(** [!file] for the optional [req.file]. *)
Definition is_undefined {A} (o : option A) : bool :=
  match o with
  | Some _ => false
  | None => true
  end.

(** [req.body.prompt || ''] *)
Definition prompt_or_empty (req : Request) : string :=
  match body_prompt req with
  | Some s => s
  | None => EmptyString
  end.

Definition previewName (file : File) : string :=
  "preview-" +:+ Path.basename (path file) +:+ ".webp".

Definition previewPath (env : Env) (file : File) : string :=
  Path.join (STORAGE_DIR env) (previewName file).

Definition outFilename (env : Env) : string :=
  "out-" +:+ JsString.of_Z (Date_now env) +:+ "-" +:+ uuidv4 env +:+ ".png".

Definition outPath (env : Env) : string :=
  Path.join (STORAGE_DIR env) (outFilename env).

Definition success_body (env : Env) (file : File) (parsed : jsobj) : jsobj :=
  [("success", JBool true);
   ("parsed", get_prop parsed "text");
   ("imageUrl", JStr ("/storage/" +:+ outFilename env));
   ("previewUrl", JStr ("/storage/" +:+ Path.basename (previewPath env file)))].

(** The statements of the [try] block. *)
Definition process_try (env : Env) (req : Request) : Eff Response :=
  let file := req_file req in
  let prompt := JsString.trim (prompt_or_empty req) in
  if JsString.is_empty prompt || is_undefined file then
    run! match file with
         | Some f => fs_unlinkSync (path f)
         | None => ret tt
         end in
    res_json 400 [("error", JStr "Prompt and image are required.")]
  else
    match file with
    | None => throw (new_TypeError "Cannot read properties of undefined (reading 'path')")
    | Some f =>
        run! sharp_resize_toFile env (path f) 1024 true (previewPath env f) in
        let! parsed := parsePrompt env prompt in
        let! out := editImage env (path f) (get_prop parsed "text") in
        let! buffer := Buffer_from_base64 env (get_prop out "imageBase64") in
        run! fs_writeFileSync env (outPath env) buffer in
        res_json 200 (success_body env f parsed)
    end.

(** The [catch (err)] block. *)
Definition process_catch (err : JsError) : Eff Response :=
  run! console_error processing_error err in
  res_json 500 [("error", JStr "Server error"); ("message", JStr (message_or_String err))].

Definition process_handler (env : Env) (req : Request) : Eff Response :=
  try_catch (process_try env req) process_catch.

(** *** Requests whose prompt is not text *)

(** [req.body.prompt] as the body parsers leave it: a primitive (a string
    from a multipart text field, any JSON primitive from [express.json()],
    [undefined] when there is none), an array (a multipart field sent more
    than once, a JSON array) or an object. *)
Inductive BodyValue :=
| BodyPrimitive (v : jsval)
| BodyArray (items : list jsval)
| BodyObject (o : jsobj).

Record Incoming := mkIncoming {
  incoming_prompt : BodyValue;
  incoming_file : option File
}.

(** ToBoolean: [undefined], [null], [false], [0] and the empty string are
    falsy, every array and object is truthy. *)
Definition truthy (b : BodyValue) : bool :=
  match b with
  | BodyPrimitive JUndefined => false
  | BodyPrimitive JNull => false
  | BodyPrimitive (JBool x) => x
  | BodyPrimitive (JNum n) => negb (n =? 0)
  | BodyPrimitive (JStr s) => negb (JsString.is_empty s)
  | BodyArray _ => true
  | BodyObject _ => true
  end.

(** The [TypeError] of calling [.trim()] on a value that has no such
    method. *)
Definition trim_type_error : JsError :=
  new_TypeError
    ("(req.body.prompt || " +:+ JsString.of_chars [JSON.dquote; JSON.dquote]
     +:+ ").trim is not a function").
(** * evalscope.backend.rag_eval.utils.embedding

    A shallow embedding of [embedding.py]: the shared [BaseModel]
    constructor, the three adapters ([SentenceTransformerModel],
    [CrossEncoderModel], [APIEmbeddingModel]) and the factory
    [EmbeddingModel.load].

    The third-party runtimes (sentence_transformers, langchain_openai,
    torch, the ModelScope download helper, the file system) are not part of
    this module: they are gathered in a record [world] of deterministic
    functions, each of which may raise.  Every call that the adapters make
    to one of them is logged as an [event], so that statements such as
    "download is invoked exactly once" are statements about the log. *)

From stdpp Require Import gmap strings list fin_maps pretty.
From Stdlib Require Import ZArith Lia.

Set Warnings "-register-all".
Local Open Scope Z_scope.

(** ** Python values *)

(** The values that travel through option bags, documents and sentences.
    A Python [str] is a [string], one character per code point. *)
Inductive pyval : Type :=
  | VNone
  | VBool (b : bool)
  | VInt (n : Z)
  | VStr (s : string)
  | VList (l : list pyval)
  | VTuple (l : list pyval)
  | VDict (d : gmap string pyval).

(** A [**kwargs] bag, and any stored option group. *)
Abbreviation bag := (gmap string pyval).

(** Python's truth value of an object, as tested by [if x] and [not x]. *)
Definition truthy (v : pyval) : bool :=
  match v with
  | VNone => false
  | VBool b => b
  | VInt n => negb (n =? 0)
  | VStr s => negb (String.eqb s "")
  | VList l | VTuple l => match l with [] => false | _ :: _ => true end
  | VDict d => negb (bool_decide (d = ∅))
  end.

(** [d.get(k)]: the value, or [None]. *)
Definition dict_get (d : bag) (k : string) : pyval := default VNone (d !! k).

(** [d.get(k, dflt)] and the value returned by [d.pop(k, dflt)]. *)
Definition dict_get_default (d : bag) (k : string) (dflt : pyval) : pyval :=
  default dflt (d !! k).

(** ** Exceptions and outcomes *)

Inductive pyerr : Type :=
  | TypeError
  | KeyError
  | IndexError
  | ValueError
  | AttributeError
  | AssertionError
  | NotImplementedError
  | ExternalError (msg : string).

Inductive outcome (A : Type) : Type :=
  | Ok (a : A)
  | Raise (e : pyerr).
Arguments Ok {A} a.
Arguments Raise {A} e.

#[global] Instance outcome_ret : MRet outcome := λ A a, Ok a.
#[global] Instance outcome_bind : MBind outcome := λ A B f m,
  match m with
  | Ok a => f a
  | Raise e => Raise e
  end.

(** ** Calls to the collaborators *)

(** What [encode] receives: one string, or a list of items. *)
Inductive texts_arg : Type :=
  | TStr (s : string)
  | TList (l : list pyval).
(** The directive table of [_strptime.TimeRE] for the directives used here. *)
Definition re_Y : list alternative := [[re_d; re_d; re_d; re_d]].
Definition re_m : list alternative :=
  [[re_is "1"; in_range "0" "2"]; [re_is "0"; in_range "1" "9"]; [in_range "1" "9"]].
Definition re_day : list alternative :=
  [[re_is "3"; in_range "0" "1"]; [in_range "1" "2"; re_d];
   [re_is "0"; in_range "1" "9"]; [in_range "1" "9"];
   [re_is " "; in_range "1" "9"]].
Definition re_H : list alternative :=
  [[re_is "2"; in_range "0" "3"]; [in_range "0" "1"; re_d]; [re_d]].
Definition re_M : list alternative := [[in_range "0" "5"; re_d]; [re_d]].
Definition re_S : list alternative :=
  [[re_is "6"; in_range "0" "1"]; [in_range "0" "5"; re_d]; [re_d]].

Definition directive (c : ascii) : option (list alternative) :=
  if Ascii.eqb c "Y" then Some re_Y
  else if Ascii.eqb c "m" then Some re_m
  else if Ascii.eqb c "d" then Some re_day
  else if Ascii.eqb c "H" then Some re_H
  else if Ascii.eqb c "M" then Some re_M
  else if Ascii.eqb c "S" then Some re_S
  else None.

(** [TimeRE.pattern]: a format string to its tokens; [None] for a directive
    outside the table. *)
Fixpoint compile_format (fmt : list ascii) : option (list token) :=
  match fmt with
  | [] => Some []
  | c :: fmt' =>
      if Ascii.eqb c "%" then
        match fmt' with
        | d :: fmt'' =>
            match directive d, compile_format fmt'' with
            | Some alts, Some ts => Some (Group d alts :: ts)
            | _, _ => None
            end
        | [] => None
        end
      else
        match compile_format fmt' with
        | Some ts => Some (Lit c :: ts)
        | None => None
        end
  end.

(** One alternative against the front of the input: the matched text and
    the rest. *)
Fixpoint match_alternative (a : alternative) (s : list ascii)
    : option (list ascii * list ascii) :=
  match a, s with
  | [], _ => Some ([], s)
  | p :: a', c :: s' =>
      if p c then
        match match_alternative a' s' with
        | Some (m, r) => Some (c :: m, r)
        | None => None
        end
      else None
  | _ :: _, [] => None
  end.

(** [re.match] for a token sequence: alternatives are tried in order, and a
    later token that fails sends the matcher back to the next alternative of
    an earlier group.  The result lists the groups found and the input left
    over. *)
Fixpoint re_match (ts : list token) (s : list ascii)
    : option (list (ascii * list ascii) * list ascii) :=
  match ts with
  | [] => Some ([], s)
  | Lit c :: ts' =>
      match s with
      | x :: s' => if Ascii.eqb x c then re_match ts' s' else None
      | [] => None
      end
  | Group name alts :: ts' =>
      (fix try (alts : list alternative) :=
         match alts with
         | [] => None
         | a :: alts' =>
             match match_alternative a s with
             | Some (m, r) =>
                 match re_match ts' r with
                 | Some (found, rest) => Some ((name, m) :: found, rest)
                 | None => try alts'
                 end
             | None => try alts'
             end
         end) alts
  end.

(** [int(text)] for the texts a group can match: decimal digits, after an
    optional blank. *)
Definition py_int (text : list ascii) : Z :=
  fold_left (λ acc c, if Ascii.eqb c " " then acc else 10 * acc + (Z.of_N (code c) - 48))
            text 0.

(** The field assignments of [_strptime], from the defaults 1900-01-01
    00:00:00. *)
Definition set_field (t : datetime) (g : ascii * list ascii) : datetime :=
  let v := py_int g.2 in
  let n := g.1 in
  if Ascii.eqb n "Y" then mk_datetime v (month t) (day t) (hour t) (minute t) (second t)
  else if Ascii.eqb n "m" then mk_datetime (year t) v (day t) (hour t) (minute t) (second t)
  else if Ascii.eqb n "d" then mk_datetime (year t) (month t) v (hour t) (minute t) (second t)
  else if Ascii.eqb n "H" then mk_datetime (year t) (month t) (day t) v (minute t) (second t)
  else if Ascii.eqb n "M" then mk_datetime (year t) (month t) (day t) (hour t) v (second t)
  else if Ascii.eqb n "S" then mk_datetime (year t) (month t) (day t) (hour t) (minute t) v
  else t.

(** [datetime.strptime(data_string, format)]: [ValueError] when the format
    does not match, when data remains unconverted, or when the fields are not
    a date and time. *)
Definition strptime (data_string : list ascii) (format : string) : result datetime :=
  match compile_format (chars format) with
  | None => Raise (Exc ValueError)
  | Some ts =>
      match re_match ts data_string with
      | None => Raise (Exc ValueError)
      | Some (found, rest) =>
          match rest with
          | _ :: _ => Raise (Exc ValueError)
          | [] =>
              let t := fold_left set_field found (mk_datetime 1900 1 1 0 0 0) in
              if datetime_valid t then Ok t else Raise (Exc ValueError)
          end
      end
  end.

(** ** Filename scope parser *)

(** [parts[i]], raising [IndexError] out of range. *)
Definition index {A} (l : list A) (i : nat) : result A :=
  match l !! i with
  | Some x => Ok x
  | None => Raise (Exc IndexError)
  end.

(** One [try: if cond: return strptime(..) / except Exception: pass] block:
    [Ok (Some t)] returns [t], [Ok None] falls through to the next
    statement. *)
Definition try_parse (cond : result bool) (text : list ascii) (format : string)
    : result (option datetime) :=
  try_except
    (rbind cond (λ b, if b then rbind (strptime text format) (λ t, Ok (Some t))
                      else Ok None))
    (λ _, Ok None).

Definition extract_datetime_from_fname (fname : string) : result (option datetime) :=
  let base := (splitext (chars fname)).1 in
  let parts := split "_" base in
  if (length parts <? 2)%nat then Ok None
  else
    rbind (index parts 1) (λ tail,
    rbind (try_parse
             (if (15 <=? length tail)%nat
              then rbind (index tail 8) (λ c, Ok (Ascii.eqb c "T"))
              else Ok false)
             (take 15 tail) "%Y%m%dT%H%M%S") (λ r1,
    match r1 with
    | Some t => Ok (Some t)
    | None =>
        rbind (try_parse (Ok (isdigit (take 14 tail))) (take 14 tail) "%Y%m%d%H%M%S") (λ r2,
        match r2 with
        | Some t => Ok (Some t)
        | None => Ok None
        end)
    end)).

(** The timestamp of a name as a plain value: [None] is Python's [None]
    (the parser is shown below never to raise). *)
Definition timestamp (fname : string) : option datetime :=
  match extract_datetime_from_fname fname with
  | Ok o => o
  | Raise _ => None
  end.

(** ** Names that spell a timestamp *)

(** The decimal digit [n] as a character, and numbers written with two and
    four digits. *)
Definition digit_char (n : Z) : ascii := ascii_of_N (Z.to_N (48 + n)).

Definition digits2 (n : Z) : list ascii := [digit_char (n / 10); digit_char (n mod 10)].

Definition digits4 (n : Z) : list ascii :=
  [digit_char (n / 1000); digit_char (n / 100 mod 10);
   digit_char (n / 10 mod 10); digit_char (n mod 10)].

(** A character that the stamps are made of, as far as the parser can tell:
    not the separators, and a digit for [isdigit]. *)
Definition digit_like (c : ascii) : Prop :=
  Ascii.eqb c "T" = false ∧ Ascii.eqb c "_" = false ∧ char_isdigit c = true.

(** [YYYYMMDDThhmmss] and [YYYYMMDDhhmmss] for a date and time. *)
Definition stamp_T (t : datetime) : list ascii :=
  digits4 (year t) ++ digits2 (month t) ++ digits2 (day t)
  ++ "T"%char :: digits2 (hour t) ++ digits2 (minute t) ++ digits2 (second t).

Definition stamp_digits (t : datetime) : list ascii :=
  digits4 (year t) ++ digits2 (month t) ++ digits2 (day t)
  ++ digits2 (hour t) ++ digits2 (minute t) ++ digits2 (second t).

(** ** Configuration *)

(** The entries of [CONFIG] that the modelled code reads; [START_DATE] is
    [start_from_date] already parsed. *)
Record config := {
  ftp_host : string;
  ftp_user : string;
  ftp_pass : string;
  start_from_date : date;
  rebuild_months : bool;
  connect_retries : nat
}.

Definition file_in_scope (cfg : config) (fname : string) : result bool :=
  rbind (extract_datetime_from_fname fname) (λ dttm,
  Ok (match dttm with
      | Some t => date_leb (start_from_date cfg) (date_of t)
      | None => false
      end)).

(** [f"{n:02d}"] *)
Definition format_02d (n : Z) : string :=
  if (0 <=? n) && (n <? 10) then "0" +:+ pretty n else pretty n.

(** [now] is what [dt.datetime.now()] answers. *)
Definition year_month_for (now : datetime) (fname : string) : result string :=
  rbind (extract_datetime_from_fname fname) (λ dttm,
  match dttm with
  | None => Ok (pretty (year now) +:+ "-" +:+ format_02d (month now))
  | Some t => Ok (pretty (year t) +:+ "-" +:+ format_02d (month t))
  end).

(** The partition key of a name as a plain value. *)
Definition partition_key (now : datetime) (fname : string) : string :=
  match year_month_for now fname with
  | Ok ym => ym
  | Raise _ => ""
  end.

(** The name of a monthly file inside [data/]. *)
Definition month_path (ym : string) : string := ym +:+ ".csv".

(** ** The world: files and the remote server *)

Definition row := list string.

(** A raw CSV file, seen through [csv.reader]: the rows it yields (a blank
    line yields the empty row), or a text the reader rejects. *)
Inductive raw_content :=
  | Rows (rows : list row)
  | BadCsv.

(** The ledger is a JSON array of names; other JSON documents are kept apart. *)
Inductive json :=
  | JNull
  | JBool (b : bool)
  | JNumber (n : Z)
  | JString (s : string)
  | JObject
  | JArray (names : list string).

(** The file at [STATE_PATH]: absent, present but failing to open or
    decode, not JSON, or a JSON document. *)
Inductive ledger_file :=
  | NoFile
  | Unreadable
  | Malformed
  | Json (v : json).

Inductive log_line :=
  | LogStart
  | LogConnecting (attempt total : nat)
  | LogConnectFailed
  | LogNoScope
  | LogRemoved (name : string)
  | LogNoDiff
  | LogDownloading (f : string)
  | LogMerged (name : string) (added : nat)
  | LogWarnFailed (f : string)
  | LogEnd (ok skipped : nat)
  | LogInterrupted
  | LogError.

Record world := mk_world {
  state_file : ledger_file;
  data_dir : gmap string (list row);
  raw_dir : gmap string raw_content;
  log_file : list log_line
}.

(** What [RETR] does for one name: the whole file, or a failure (an
    [Exception] of [ftplib]) or an interruption after part of it. *)
Inductive fetch_result :=
  | Fetched (c : raw_content)
  | FetchFails (partial : raw_content)
  | FetchInterrupted (partial : raw_content).

Record remote := {
  connect_ok : nat → bool;
  nlst : result (list string);
  retr : string → fetch_result
}.

(** ** The monad of the program: state and exceptions *)

Definition M (A : Type) : Type := world → result A * world.

Definition ret {A} (a : A) : M A := λ w, (Ok a, w).

Definition bind {A B} (c : M A) (k : A → M B) : M B :=
  λ w, match c w with
       | (Ok a, w') => k a w'
       | (Raise e, w') => (Raise e, w')
       end.

Definition raise {A} (e : raised) : M A := λ w, (Raise e, w).

Definition lift {A} (r : result A) : M A := λ w, (r, w).

(** [try: body / except Exception: handler] *)
Definition try_exceptM {A} (body : M A) (handler : exception → M A) : M A :=
  λ w, match body w with
       | (Raise (Exc e), w') => handler e w'
       | other => other
       end.

Notation "'let*' x ':=' c 'in' k" := (bind c (λ x, k))
  (at level 10, x pattern, c at level 100, k at level 200).
Notation "c1 '>>>' c2" := (bind c1 (λ _, c2))
  (at level 100, c2 at level 200, right associativity).

Fixpoint mapR {A B} (f : A → result B) (l : list A) : result (list B) :=
  match l with
  | [] => Ok []
  | x :: l' => rbind (f x) (λ y, rbind (mapR f l') (λ ys, Ok (y :: ys)))
  end.

(** [[x for x in l if f(x)]] *)
Fixpoint filterR {A} (f : A → result bool) (l : list A) : result (list A) :=
  match l with
  | [] => Ok []
  | x :: l' => rbind (f x) (λ b, rbind (filterR f l') (λ ys, Ok (if b then x :: ys else ys)))
  end.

● ● ●

Exercise directions → Using the data above, repeat exactly the lines that begin at the line with "Definition partition_key (now" and end at the line with "(** A raw CSV", both ends included.

Task result →
Definition partition_key (now : datetime) (fname : string) : string :=
  match year_month_for now fname with
  | Ok ym => ym
  | Raise _ => ""
  end.

(** The name of a monthly file inside [data/]. *)
Definition month_path (ym : string) : string := ym +:+ ".csv".

(** ** The world: files and the remote server *)

Definition row := list string.

(** A raw CSV file, seen through [csv.reader]: the rows it yields (a blank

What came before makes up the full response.